Segment Start: Exercise data

(** C4, as stated, fails: with one source registered, the teardown leaves
    the handle in the set, whereas an interruption followed by zeroing the
    cursor leaves the set empty. *)
Lemma C4_teardown_keeps_active_set :
  let s := enqueueAndSchedule (mkBuffer 1) (tick 0 10 (connect init)) in
  exists s1 s2,
    disconnect s = Ok s1 /\ reset_spec false s = Ok s2 /\
    audioSources s1 = {[ 0%nat ]} /\ audioSources s2 = ∅ /\
    ~ same_queue s1 s2.
Proof.
  intros s.
  destruct (stopAudioOutput_returns false s) as (srcs' & Hret & _).
  eexists _, _. split; [reflexivity|].
  unfold reset_spec. rewrite Hret. simpl.
  split; [reflexivity|]. split; [apply (right_id_L ∅ (∪))|].
  split; [reflexivity|].
  intros (_ & Hset & _). simpl in Hset.
  assert (H0 : 0%nat ∈ (∅ : gset nat)).
  { rewrite <- Hset. apply elem_of_union_l, elem_of_singleton. reflexivity. }
  exact (not_elem_of_empty _ H0).
Qed.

Segment End: Exercise data

What is being asked — From the data above, return every line from the line that has "cursor leaves the set empty. *)" up to and including the line that has "audioSources s2 = ∅ /\", exactly.

Answer space —
    cursor leaves the set empty. *)
Lemma C4_teardown_keeps_active_set :
  let s := enqueueAndSchedule (mkBuffer 1) (tick 0 10 (connect init)) in
  exists s1 s2,
    disconnect s = Ok s1 /\ reset_spec false s = Ok s2 /\
    audioSources s1 = {[ 0%nat ]} /\ audioSources s2 = ∅ /\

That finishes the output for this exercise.